The lines from the top of the listing through the one containing "attachment, the stable" are to be retyped exactly, with no other lines.

--*--

(* ===== verification/SessionMetadata.v ===== *)
(** * Session metadata: from a decoded event to a shaped device (crate [lqos_radius], [session.rs])

    The pure part of session handling: the subscriber's address ranges, the selected rate, the parent
    attachment, the stable circuit identity, the reasons a session stays pending, and the resolved
    [ShapedDevice]; and the merge of a sparse update into the previous event. *)

From S2P Require Import Prelude RustStd AccountingEvent ShapedDevice MacMatch SessionTypes.

(** ** Subscriber addresses *)

Definition subscriber_ipv4_cidr (address : Ipv4Addr) (prefix_len : Z) : option (Ipv4Addr * Z) :=
  if (prefix_len =? 0) || (32 <? prefix_len) || ipv4_is_unspecified address
     || ipv4_is_multicast address || bool_decide (ipv4_octets address = [255; 255; 255; 255])
  then None
  else Some (address, prefix_len).

(** [u32::MAX << (32 - prefix_len)] keeps the low 32 bits. *)
Definition ipv4_netmask_prefix_len (netmask : Ipv4Addr) : option Z :=
  let netmask_bits := ipv4_to_u32 netmask in
  let prefix_len := Z.of_nat (u32_count_ones netmask_bits) in
  let expected_netmask :=
    if prefix_len =? 0 then 0 else Z.shiftl (2 ^ 32 - 1) (32 - prefix_len) mod 2 ^ 32 in
  if netmask_bits =? expected_netmask then Some prefix_len else None.

Definition parse_ipv4_cidr (raw_cidr : rstring) : option (Ipv4Addr * Z) :=
  match split_once raw_cidr 47 with
  | None => address ← parse_ipv4 raw_cidr; subscriber_ipv4_cidr address 32
  | Some (address, prefix_len) =>
      address ← parse_ipv4 address;
      prefix_len ← parse_uint (2 ^ 32) prefix_len;
      subscriber_ipv4_cidr address prefix_len
  end.

Definition framed_route_destination (framed_route : rstring) : option (Ipv4Addr * Z) :=
  raw_cidr ← head (split_whitespace framed_route); parse_ipv4_cidr raw_cidr.

Definition subscriber_ipv4_cidrs (event : AccountingEvent) : list (Ipv4Addr * Z) :=
  match ev_framed_ip_address event with
  | Some framed_ip_address =>
      let prefix_len :=
        default 32
          (option_filter (fun prefix_len => 0 <? prefix_len)
            (ev_framed_ip_netmask event ≫= ipv4_netmask_prefix_len)) in
      option_list (subscriber_ipv4_cidr framed_ip_address prefix_len)
  | None => []
  end
  ++ omap framed_route_destination (ev_framed_routes event).

Definition subscriber_ipv6_cidr (address : Ipv6Addr) (prefix_len : Z) : option (Ipv6Addr * Z) :=
  if (prefix_len =? 0) || (128 <? prefix_len) || ipv6_is_unspecified address
     || ipv6_is_multicast address
  then None
  else Some (address, prefix_len).

Definition subscriber_ipv6_cidrs (event : AccountingEvent) : list (Ipv6Addr * Z) :=
  let cidr_of (prefix : Ipv6Prefix) := subscriber_ipv6_cidr (prefix_address prefix) (prefix_len prefix) in
  match ev_framed_ipv6_address event with
  | Some framed_ipv6_address => option_list (subscriber_ipv6_cidr framed_ipv6_address 128)
  | None => []
  end
  ++ omap cidr_of (ev_framed_ipv6_prefixes event)
  ++ omap cidr_of (ev_delegated_ipv6_prefixes event).

Record SubscriberIpMetadata : Type := mkSubscriberIpMetadata {
  sub_ipv4 : list (Ipv4Addr * Z);
  sub_ipv6 : list (Ipv6Addr * Z)
}.

Definition SubscriberIpMetadata_from_event (event : AccountingEvent) : SubscriberIpMetadata :=
  mkSubscriberIpMetadata (subscriber_ipv4_cidrs event) (subscriber_ipv6_cidrs event).

(** [Vec::is_empty]. *)
Definition is_nil {A} (l : list A) : bool := match l with [] => true | _ => false end.

Definition SubscriberIpMetadata_is_empty (s : SubscriberIpMetadata) : bool :=
  is_nil (sub_ipv4 s) && is_nil (sub_ipv6 s).

(** ** Rate selection *)

Definition resolved_session_rate (event : AccountingEvent) (sources : SessionRateSources)
    : option ResolvedSessionRate :=
  match head (omap from_packet_rate (ev_mikrotik_rate_limits event)) with
  | Some profile => Some (mkResolvedSessionRate Source_Packet profile)
  | None =>
      match shaped_device_profile sources with
      | Some profile => Some (mkResolvedSessionRate Source_ShapedDevice profile)
      | None => mkResolvedSessionRate Source_Fallback <$> fallback_profile sources
      end
  end.

(** ** Parent attachment *)

Definition parent_from_shaped_device (device : ShapedDevice) : option DynamicCircuitParent :=
  let parent := mkDynamicCircuitParent (parent_node device) (parent_node_id device)
                  (anchor_node_id device) in
  if has_parent_node parent then Some parent else None.

Definition parent_from_mapping (m : DynamicCircuitMapping) : option DynamicCircuitParent :=
  match m with
  | ReadyWithParent parent => if has_parent_node parent then Some parent else None
  | _ => None
  end.

Definition resolved_parent_attachment (matched : option ShapedDevice) (m : DynamicCircuitMapping)
    : option DynamicCircuitParent :=
  option_or (matched ≫= parent_from_shaped_device) (parent_from_mapping m).

(** ** Circuit and device identity *)

Definition stable_subscriber_circuit_id (key : AccountingSessionKey) (event : AccountingEvent)
    : option rstring :=
  nas ← circuit_id_component <$> key_nas key;
  match option_filter (fun value => negb (str_is_empty value)) (ev_user_name event) with
  | Some username =>
      Some (str "radius:" ++ nas ++ str ":username:" ++ hex_component (as_bytes username))
  | None =>
      calling_station_id ← non_empty_str (ev_calling_station_id event);
      let identity := default calling_station_id (normalize_radius_mac calling_station_id) in
      Some (str "radius:" ++ nas ++ str ":calling-station:" ++ hex_component (as_bytes identity))
  end.

(** [Option::is_some]. *)
Definition is_some {A} (o : option A) : bool := match o with Some _ => true | None => false end.

Definition circuit_identity_available (key : AccountingSessionKey) (matched : option ShapedDevice)
    (event : AccountingEvent) : bool :=
  match matched with
  | Some device => negb (is_blank (circuit_id device))
  | None => is_some (stable_subscriber_circuit_id key event)
  end.

Definition device_identity_available (key : AccountingSessionKey) (matched : option ShapedDevice)
    (event : AccountingEvent) : bool :=
  match matched with
  | Some device => negb (is_blank (device_id device))
  | None => is_some (stable_subscriber_circuit_id key event)
  end.

Definition default_circuit_name (event : AccountingEvent) (fallback : rstring) : rstring :=
  default fallback
    (option_or (non_empty_str (ev_user_name event))
      (option_or (non_empty_str (ev_calling_station_id event))
        (non_empty_str (ev_acct_session_id event)))).

Definition default_device_name (event : AccountingEvent) (fallback : rstring) : rstring :=
  default fallback
    (option_or (non_empty_str (ev_calling_station_id event))
      (option_or (non_empty_str (ev_user_name event))
        (non_empty_str (ev_acct_session_id event)))).

(** ** The resolved device *)

Definition default_resolved_shaped_device (key : AccountingSessionKey) (event : AccountingEvent)
    (parent : DynamicCircuitParent) : option ShapedDevice :=
  circuit_id ← stable_subscriber_circuit_id key event;
  let device_id := circuit_id in
  let dflt := ShapedDevice_default in
  Some (mkShapedDevice
    circuit_id (default_circuit_name event circuit_id) device_id (default_device_name event device_id)
    (par_parent_node parent) (par_parent_node_id parent) (par_anchor_node_id parent)
    (default [] (non_empty_str (ev_calling_station_id event)))
    (dev_ipv4 dflt) (dev_ipv6 dflt) (download_min_mbps dflt) (upload_min_mbps dflt)
    (download_max_mbps dflt) (upload_max_mbps dflt) [] None 0 0 0).

(** [apply_parent_attachment]; the address assignments of [resolved_shaped_device];
    [apply_session_rate_profile]. *)
Definition apply_parent_attachment (d : ShapedDevice) (parent : DynamicCircuitParent) : ShapedDevice :=
  mkShapedDevice (circuit_id d) (circuit_name d) (device_id d) (device_name d)
    (par_parent_node parent) (par_parent_node_id parent) (par_anchor_node_id parent)
    (mac d) (dev_ipv4 d) (dev_ipv6 d) (download_min_mbps d) (upload_min_mbps d)
    (download_max_mbps d) (upload_max_mbps d) (comment d) (sqm_override d)
    (circuit_hash d) (device_hash d) (parent_hash d).

Definition set_addresses (d : ShapedDevice) (ips : SubscriberIpMetadata) : ShapedDevice :=
  mkShapedDevice (circuit_id d) (circuit_name d) (device_id d) (device_name d)
    (parent_node d) (parent_node_id d) (anchor_node_id d)
    (mac d) (sub_ipv4 ips) (sub_ipv6 ips) (download_min_mbps d) (upload_min_mbps d)
    (download_max_mbps d) (upload_max_mbps d) (comment d) (sqm_override d)
    (circuit_hash d) (device_hash d) (parent_hash d).

Definition apply_session_rate_profile (d : ShapedDevice) (p : SessionRateProfile) : ShapedDevice :=
  mkShapedDevice (circuit_id d) (circuit_name d) (device_id d) (device_name d)
    (parent_node d) (parent_node_id d) (anchor_node_id d)
    (mac d) (dev_ipv4 d) (dev_ipv6 d) (profile_download_min_mbps p) (profile_upload_min_mbps p)
    (profile_download_max_mbps p) (profile_upload_max_mbps p) (comment d) (sqm_override d)
    (circuit_hash d) (device_hash d) (parent_hash d).

Definition resolved_shaped_device (key : AccountingSessionKey) (event : AccountingEvent)
    (matched : option ShapedDevice) (rate : option ResolvedSessionRate) (ips : SubscriberIpMetadata)
    (parent : option DynamicCircuitParent) : option ShapedDevice :=
  rate ← rate;
  parent ← parent;
  device ← match matched with
           | Some device => Some device
           | None => default_resolved_shaped_device key event parent
           end;
  let device := apply_parent_attachment device parent in
  let device := set_addresses device ips in
  let device := apply_session_rate_profile device (rate_profile rate) in
  Some (refresh_hashes device).

(** ** Pending reasons *)

Definition pending_reasons (event : AccountingEvent) (m : DynamicCircuitMapping)
    (rate : option ResolvedSessionRate) (ips : SubscriberIpMetadata)
    (parent : option DynamicCircuitParent) (has_circuit_identity has_device_identity : bool)
    : list PendingSessionReason :=
  let missing_session_id :=
    match ev_acct_session_id event with None => true | Some s => str_is_empty s end in
  let missing_nas_identity := NasIdentitySet_is_empty (NasIdentitySet_from_event event) in
  let push (b : bool) (r : PendingSessionReason) := if b then [r] else [] in
  push missing_session_id Reason_MissingSessionId
  ++ push missing_nas_identity Reason_MissingNasIdentity
  ++ push (negb has_circuit_identity && negb missing_session_id && negb missing_nas_identity)
       Reason_MissingCircuitIdentity
  ++ push (negb has_device_identity && negb missing_session_id && negb missing_nas_identity)
       Reason_MissingDeviceIdentity
  ++ push (SubscriberIpMetadata_is_empty ips) Reason_MissingIpAddress
  ++ push (is_none rate) Reason_MissingRate
  ++ push (is_none parent
           && match m with
              | MatchedShapedDevice | ReadyWithParent _ | Mapping_MissingParent => true
              | _ => false
              end) Reason_MissingParent
  ++ match m with
     | MatchedShapedDevice | ReadyWithParent _ | Mapping_MissingParent => []
     | Mapping_Ambiguous => [Reason_AmbiguousMapping]
     | Mapping_NoMacMatch => [Reason_NoMacMatch]
     | Mapping_AmbiguousMacMatch => [Reason_AmbiguousMacMatch]
     | Mapping_NoIdentityMatch => [Reason_NoIdentityMatch]
     | Mapping_AmbiguousIdentityMatch => [Reason_AmbiguousIdentityMatch]
     end.

Record SessionDynamicMetadata : Type := mkSessionDynamicMetadata {
  meta_resolved_rate : option ResolvedSessionRate;
  meta_resolved_shaped_device : option ShapedDevice;
  meta_pending_reasons : list PendingSessionReason
}.

Definition SessionDynamicMetadata_inactive : SessionDynamicMetadata :=
  mkSessionDynamicMetadata None None [].

Definition session_dynamic_metadata (key : AccountingSessionKey) (event : AccountingEvent)
    (resolution : DynamicCircuitResolution) : SessionDynamicMetadata :=
  let subscriber_ips := SubscriberIpMetadata_from_event event in
  let rate := resolved_session_rate event (rate_sources resolution) in
  let parent := resolved_parent_attachment (matched_shaped_device resolution) (mapping resolution) in
  let has_circuit_identity :=
    circuit_identity_available key (matched_shaped_device resolution) event in
  let has_device_identity :=
    device_identity_available key (matched_shaped_device resolution) event in
  let reasons := pending_reasons event (mapping resolution) rate subscriber_ips parent
                   has_circuit_identity has_device_identity in
  {| meta_resolved_rate := rate;
     meta_resolved_shaped_device :=
       if is_nil reasons
       then resolved_shaped_device key event (matched_shaped_device resolution) rate subscriber_ips parent
       else None;
     meta_pending_reasons := reasons |}.

(** ** Merging a sparse update into the retained event *)

(** [carry_text] and [carry_optional]. *)
Definition carry {A} (target previous : option A) : option A :=
  match target with None => previous | Some _ => target end.

(** [if event.field.is_empty() { event.field = previous.field.clone() }]. *)
Definition carry_list {A} (target previous : list A) : list A :=
  if is_nil target then previous else target.

Definition merge_sparse_active_event (previous event : AccountingEvent) : AccountingEvent :=
  {| ev_status_type := ev_status_type event;
     ev_acct_session_id := carry (ev_acct_session_id event) (ev_acct_session_id previous);
     ev_nas_identifier := carry (ev_nas_identifier event) (ev_nas_identifier previous);
     ev_nas_ip_address := carry (ev_nas_ip_address event) (ev_nas_ip_address previous);
     ev_nas_ipv6_address := carry (ev_nas_ipv6_address event) (ev_nas_ipv6_address previous);
     ev_nas_port := carry (ev_nas_port event) (ev_nas_port previous);
     ev_nas_port_id := carry (ev_nas_port_id event) (ev_nas_port_id previous);
     ev_user_name := carry (ev_user_name event) (ev_user_name previous);
     ev_calling_station_id := carry (ev_calling_station_id event) (ev_calling_station_id previous);
     ev_called_station_id := carry (ev_called_station_id event) (ev_called_station_id previous);
     ev_class := carry_list (ev_class event) (ev_class previous);
     ev_event_timestamp := ev_event_timestamp event;
     ev_framed_ip_address := carry (ev_framed_ip_address event) (ev_framed_ip_address previous);
     ev_framed_ip_netmask := carry (ev_framed_ip_netmask event) (ev_framed_ip_netmask previous);
     ev_framed_routes := carry_list (ev_framed_routes event) (ev_framed_routes previous);
     ev_framed_ipv6_prefixes :=
       carry_list (ev_framed_ipv6_prefixes event) (ev_framed_ipv6_prefixes previous);
     ev_delegated_ipv6_prefixes :=
       carry_list (ev_delegated_ipv6_prefixes event) (ev_delegated_ipv6_prefixes previous);
     ev_framed_ipv6_address := carry (ev_framed_ipv6_address event) (ev_framed_ipv6_address previous);
     ev_unknown_standard_attributes := ev_unknown_standard_attributes event;
     ev_unknown_vendor_attributes := ev_unknown_vendor_attributes event;
     ev_mikrotik_rate_limits :=
       carry_list (ev_mikrotik_rate_limits event) (ev_mikrotik_rate_limits previous) |}.

Definition latest_session_event (previous : option AccountingEvent) (event : AccountingEvent)
    (state : AccountingSessionState) : AccountingEvent :=
  if negb (bool_decide (state = State_Active)) then event
  else
    match previous with
    | None => event
    | Some previous => merge_sparse_active_event previous event
    end.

--*--

▸ Solution below:
(* ===== verification/SessionMetadata.v ===== *)
(** * Session metadata: from a decoded event to a shaped device (crate [lqos_radius], [session.rs])

    The pure part of session handling: the subscriber's address ranges, the selected rate, the parent
    attachment, the stable circuit identity, the reasons a session stays pending, and the resolved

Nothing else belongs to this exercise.